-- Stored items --
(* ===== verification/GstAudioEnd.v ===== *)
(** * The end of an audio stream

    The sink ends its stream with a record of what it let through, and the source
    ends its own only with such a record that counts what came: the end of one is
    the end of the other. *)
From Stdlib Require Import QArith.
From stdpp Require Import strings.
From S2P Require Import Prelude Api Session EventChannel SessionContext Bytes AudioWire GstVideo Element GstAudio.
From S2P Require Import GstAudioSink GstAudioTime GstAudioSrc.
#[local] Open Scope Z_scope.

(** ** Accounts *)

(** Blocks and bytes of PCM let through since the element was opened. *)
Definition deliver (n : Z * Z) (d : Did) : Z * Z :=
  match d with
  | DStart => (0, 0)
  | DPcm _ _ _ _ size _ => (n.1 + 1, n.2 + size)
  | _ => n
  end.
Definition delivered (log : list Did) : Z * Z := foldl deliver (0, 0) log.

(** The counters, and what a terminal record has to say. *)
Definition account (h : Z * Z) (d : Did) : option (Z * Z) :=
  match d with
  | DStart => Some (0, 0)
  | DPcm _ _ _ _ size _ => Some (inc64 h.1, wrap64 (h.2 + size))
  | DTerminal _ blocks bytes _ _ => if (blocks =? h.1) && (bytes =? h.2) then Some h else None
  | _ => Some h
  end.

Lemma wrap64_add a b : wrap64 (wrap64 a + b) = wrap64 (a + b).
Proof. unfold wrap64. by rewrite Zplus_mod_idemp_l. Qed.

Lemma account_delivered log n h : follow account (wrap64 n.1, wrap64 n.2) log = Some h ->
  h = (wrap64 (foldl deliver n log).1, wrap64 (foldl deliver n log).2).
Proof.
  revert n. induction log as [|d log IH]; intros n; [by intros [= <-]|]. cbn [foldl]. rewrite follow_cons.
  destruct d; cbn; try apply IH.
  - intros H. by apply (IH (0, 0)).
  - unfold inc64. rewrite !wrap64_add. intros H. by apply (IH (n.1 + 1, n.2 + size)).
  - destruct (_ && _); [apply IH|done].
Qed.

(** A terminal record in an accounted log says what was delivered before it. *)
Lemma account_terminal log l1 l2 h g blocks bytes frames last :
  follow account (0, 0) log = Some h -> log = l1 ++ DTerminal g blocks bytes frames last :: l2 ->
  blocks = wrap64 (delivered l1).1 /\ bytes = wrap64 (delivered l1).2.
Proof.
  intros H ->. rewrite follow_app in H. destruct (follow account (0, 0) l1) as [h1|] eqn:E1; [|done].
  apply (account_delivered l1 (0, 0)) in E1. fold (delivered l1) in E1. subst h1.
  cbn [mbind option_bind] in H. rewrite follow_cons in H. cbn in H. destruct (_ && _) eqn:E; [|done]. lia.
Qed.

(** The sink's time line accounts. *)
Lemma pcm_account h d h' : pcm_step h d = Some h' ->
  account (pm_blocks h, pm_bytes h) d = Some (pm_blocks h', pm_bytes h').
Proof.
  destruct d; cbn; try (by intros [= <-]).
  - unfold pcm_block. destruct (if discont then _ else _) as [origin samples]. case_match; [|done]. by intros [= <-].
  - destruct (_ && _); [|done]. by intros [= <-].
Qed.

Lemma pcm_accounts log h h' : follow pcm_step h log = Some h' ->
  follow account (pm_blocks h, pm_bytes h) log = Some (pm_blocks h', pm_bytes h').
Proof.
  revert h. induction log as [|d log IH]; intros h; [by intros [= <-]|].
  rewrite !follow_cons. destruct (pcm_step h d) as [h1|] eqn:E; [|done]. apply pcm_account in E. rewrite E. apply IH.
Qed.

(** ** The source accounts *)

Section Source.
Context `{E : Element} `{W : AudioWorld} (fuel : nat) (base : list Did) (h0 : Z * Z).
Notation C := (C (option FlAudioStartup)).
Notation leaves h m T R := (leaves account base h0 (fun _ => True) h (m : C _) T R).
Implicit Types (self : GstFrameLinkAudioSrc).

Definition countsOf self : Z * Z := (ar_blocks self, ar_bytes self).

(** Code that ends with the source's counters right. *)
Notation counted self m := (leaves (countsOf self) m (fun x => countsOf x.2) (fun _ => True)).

-- PROBLEM STATEMENT --
Respond with a number only, the count of lines in the entries where the string "From" occurs.

-- WRITTEN SOLUTION --
4